# Module Contract: `configs/project_config.py`

This is the **most important file** for our Week 4 workflow. It is the central "contract" and "single source of truth" that all our modules will read from.

### Why do we need this?

1.  **No "Magic Strings":** We will never hard-code a file path (e.g., `"data/raw/my_data.csv"`) or a constant (e.g., `SEASON = "2024-25"`) inside any of our scripts. This is a bad practice that makes code hard to maintain. Instead, every script will import these variables from this one file.
2.  **Maintainability:** If we need to change a filename or run the *entire* project for a different season (e.g., "2023-24"), we only have to change it **in this one file**.

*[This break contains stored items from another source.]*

(** * The block validator of [validator/block_validator.go]

    A shallow embedding of the validator's queue, dispatcher, validation task,
    progress tracker, constructor and base-machine cache, with the properties
    they are expected to have.

    Conventions.
    - [uint64] values are [Z] in [0, 2^64); every [+ 1] of the source is
      written with its wrap-around ([add64]).  [int32] likewise ([add32]).
    - [common.Hash] is 32 bytes, read as a 256-bit number.
    - The two [sync.Map]s are [gmap]s; the entry table holds pointers, so the
      entries live in a heap ([list validationEntry], a pointer is an index)
      and a task mutates the entry it shares with the table.
    - A goroutine body is a computation in the monad [M]: it threads the
      [World] and ends by falling off its end, [return], [runtime.Goexit] or
      [panic].  Log lines, channel sends, frees and spawned goroutines are
      recorded, in order, in the world's event list.
    - The arbitrator machine, the inbox tracker, the operating system and the
      sort routine are not part of the file: they are interfaces (classes). *)

From stdpp Require Import gmap strings list fin_maps pretty sorting.
From Stdlib Require Import Strings.Byte Strings.Ascii.

Local Open Scope Z_scope.

(** ** Machine integers *)

Definition wrap64 (z : Z) : Z := z mod 2 ^ 64.
Definition add64 (a b : Z) : Z := wrap64 (a + b).
Definition max_uint64 : Z := 2 ^ 64 - 1.

(** Go's conversion [int32(x)] and [atomic.AddInt32]: two's complement. *)
Definition to_int32 (z : Z) : Z := (z + 2 ^ 31) mod 2 ^ 32 - 2 ^ 31.
Definition add32 (a b : Z) : Z := to_int32 (a + b).

(** ** Data *)

(** [common.Hash]. *)
Definition Hash := Z.

(** [C.CByteArray]: an owned native buffer. *)
Definition CByteArray := list byte.

(** [C.CMultipleByteArrays]: the packed preimages handed to a machine. *)
Definition CMultipleByteArrays := list (list byte).

(** [types.Header], the fields the validator reads, and the value of its
    [Hash()] method (a function of the whole header, computed by go-ethereum). *)
Record Header := {
  Number : Z;          (* a big.Int *)
  ParentHash : Hash;
  Nonce : Z;           (* types.BlockNonce, 8 bytes *)
  HeaderHash : Hash    (* what header.Hash() returns *)
}.

Record PosInSequencer := {
  Pos : Z;
  BatchNum : Z;
  PosInBatch : Z;
  BatchAfter : Z;
  PosAfter : Z
}.

Record delayedMsgInfo := {
  data : CByteArray;
  seq : Z
}.

Record validationEntry := {
  BlockNumber : Z;
  PrevBlockHash : Hash;
  BlockHash : Hash;
  BlockHeader : Header;
  Preimages : list Hash;
  HasDelayedMsg : bool;
  DelayedMsgNr : Z;
  SeqMsgNr : Z;
  EntryPos : Z;                      (* the field Pos of validationEntry *)
  Running : bool;
  MsgsAllocated : list delayedMsgInfo;
  Valid : bool
}.

Record BlockValidatorConfig := {
  RootPath : string;
  ProverBinPath : string;
  ModulePaths : list string;
  OutputPath : string;
  InitialMachineCachePath : string;
  ConcurrentRunsLimit : Z;
  BlocksToRecord : list Z
}.

(** [Uint64] of a [big.Int]: the low 64 bits. *)
Definition Uint64 (n : Z) : Z := wrap64 n.

Definition newValidationEntry (header : Header) (hasDelayed : bool)
    (delayedMsgNr : Z) (preimages : list Hash) (pos : Z) : validationEntry :=
  {| BlockNumber := Uint64 (Number header);
     BlockHash := HeaderHash header;
     PrevBlockHash := ParentHash header;
     BlockHeader := header;
     Preimages := preimages;
     HasDelayedMsg := hasDelayed;
     DelayedMsgNr := delayedMsgNr;
     SeqMsgNr := 0;
     EntryPos := pos;
     Running := false;
     MsgsAllocated := [];
     Valid := false |}.

(** Field updates of a validation entry (the task writes through its pointer). *)
Definition set_SeqMsgNr (x : Z) (e : validationEntry) : validationEntry :=
  {| BlockNumber := BlockNumber e; PrevBlockHash := PrevBlockHash e;
     BlockHash := BlockHash e; BlockHeader := BlockHeader e;
     Preimages := Preimages e; HasDelayedMsg := HasDelayedMsg e;
     DelayedMsgNr := DelayedMsgNr e; SeqMsgNr := x; EntryPos := EntryPos e;
     Running := Running e; MsgsAllocated := MsgsAllocated e; Valid := Valid e |}.

Definition set_Running (x : bool) (e : validationEntry) : validationEntry :=
  {| BlockNumber := BlockNumber e; PrevBlockHash := PrevBlockHash e;
     BlockHash := BlockHash e; BlockHeader := BlockHeader e;
     Preimages := Preimages e; HasDelayedMsg := HasDelayedMsg e;
     DelayedMsgNr := DelayedMsgNr e; SeqMsgNr := SeqMsgNr e; EntryPos := EntryPos e;
     Running := x; MsgsAllocated := MsgsAllocated e; Valid := Valid e |}.

Definition set_MsgsAllocated (x : list delayedMsgInfo) (e : validationEntry) : validationEntry :=
  {| BlockNumber := BlockNumber e; PrevBlockHash := PrevBlockHash e;
     BlockHash := BlockHash e; BlockHeader := BlockHeader e;
     Preimages := Preimages e; HasDelayedMsg := HasDelayedMsg e;
     DelayedMsgNr := DelayedMsgNr e; SeqMsgNr := SeqMsgNr e; EntryPos := EntryPos e;
     Running := Running e; MsgsAllocated := x; Valid := Valid e |}.

Definition set_Preimages (x : list Hash) (e : validationEntry) : validationEntry :=
  {| BlockNumber := BlockNumber e; PrevBlockHash := PrevBlockHash e;
     BlockHash := BlockHash e; BlockHeader := BlockHeader e;
     Preimages := x; HasDelayedMsg := HasDelayedMsg e;
     DelayedMsgNr := DelayedMsgNr e; SeqMsgNr := SeqMsgNr e; EntryPos := EntryPos e;
     Running := Running e; MsgsAllocated := MsgsAllocated e; Valid := Valid e |}.

Definition set_Valid (x : bool) (e : validationEntry) : validationEntry :=
  {| BlockNumber := BlockNumber e; PrevBlockHash := PrevBlockHash e;
     BlockHash := BlockHash e; BlockHeader := BlockHeader e;
     Preimages := Preimages e; HasDelayedMsg := HasDelayedMsg e;
     DelayedMsgNr := DelayedMsgNr e; SeqMsgNr := SeqMsgNr e; EntryPos := EntryPos e;
     Running := Running e; MsgsAllocated := MsgsAllocated e; Valid := x |}.

(** ** The position queue: [posToValidateList] *)

Definition posToValidateList := list PosInSequencer.

(** [Less] of the list's [sort.Interface], on two records. *)
Definition Less (a b : PosInSequencer) : bool := Pos a <? Pos b.

(** [StupidSearchPos]: the index of the first record whose [Pos] is not below
    [pos], or the length of the list. *)
Fixpoint StupidSearchPos (l : posToValidateList) (pos : Z) : nat :=
  match l with
  | [] => 0%nat
  | r :: l' => if Pos r <? pos then S (StupidSearchPos l' pos) else 0%nat
  end.

(** [Len] and [Swap] of the list's [sort.Interface].  [l[i], l[j] = l[j], l[i]]
    reads both elements and then writes both; an index outside the list
    panics ([None]). *)
Definition Len (l : posToValidateList) : nat := length l.

Definition Swap (l : posToValidateList) (i j : nat) : option posToValidateList :=
  match l !! i, l !! j with
  | Some a, Some b => Some (<[j := a]> (<[i := b]> l))
  | _, _ => None
  end.

(** [sort.Sort] orders a list that implements [Len], [Swap] and [Less]; it
    promises a permutation in non-decreasing [Less] order and nothing about
    the order of records with equal [Pos]. *)
Definition pos_le (a b : PosInSequencer) : Prop := Pos a <= Pos b.

Class PosSorter := {
  sort_Sort : posToValidateList -> posToValidateList;
  sort_Sort_perm : forall l, sort_Sort l ≡ₚ l;
  sort_Sort_sorted : forall l, Sorted pos_le (sort_Sort l)
}.

(** ** What the validator records: log lines and other effects *)

Inductive Level := LvlInfo | LvlWarn | LvlError.

Inductive LogVal :=
| VNum (z : Z)
| VHash (h : Hash)
| VStr (s : string)
| VRec (p : PosInSequencer)
| VHeader (h : Header).

Inductive Chan := sendValidationsChan | checkProgressChan.

(** A call into the operating system made while writing an artifact. *)
Inductive FsOp :=
| OpMkdirAll (dir : string)
| OpCreate (path : string)
| OpWriteString (path : string) (text : string)
| OpCByteToFile (path : string) (bytes : CByteArray)
| OpCMultipleByteArrayToFile (path : string) (arrays : CMultipleByteArrays)
| OpChmod (path : string) (mode : Z)
| OpClose (path : string).

Inductive Event :=
| EvLog (lvl : Level) (msg : string) (kv : list (string * LogVal))
| EvFs (op : FsOp) (err : option string)      (* an OS call and its result *)
| EvFree (arrays : CMultipleByteArrays)       (* C.free(c_preimages.ptr) *)
| EvDestroyCByteArray (b : CByteArray)
| EvSend (c : Chan)                           (* c <- struct{}{} *)
| EvTrySend (c : Chan)                        (* select { case c <- struct{}{}: default: } *)
| EvGo (what : string)                        (* a loop goroutine is started *)
| EvPublish (n : Z)                           (* select { case progressChan <- n: default: } *)
| EvGoValidate (entry : nat) (start end_ : PosInSequencer)
| EvSetBlockValidator (who : string).

(** ** The outside world, as interfaces *)

Inductive StepError :=
| context_Canceled
| context_DeadlineExceeded
| other_error (msg : string).

(** [errors.Is(err, context.Canceled) || errors.Is(err, context.DeadlineExceeded)] *)
Definition is_cancellation (err : StepError) : bool :=
  match err with
  | context_Canceled | context_DeadlineExceeded => true
  | other_error _ => false
  end.

Definition error_text (err : StepError) : string :=
  match err with
  | context_Canceled => "context canceled"
  | context_DeadlineExceeded => "context deadline exceeded"
  | other_error msg => msg
  end.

### How does this help us work in parallel?

* Modules **do not talk to each other directly**. `get_nba_stats.py` will *never* import `get_salary_data.py`.
* Instead, they all import `project_config.py`.
* This file tells each module **what inputs to read** and **where to write its output**. For example, Module 2 knows its job is to create `RAW_SALARY_FILE`, and Module 3 knows its job is to read `RAW_SALARY_FILE`. This "contract" is all they need to know.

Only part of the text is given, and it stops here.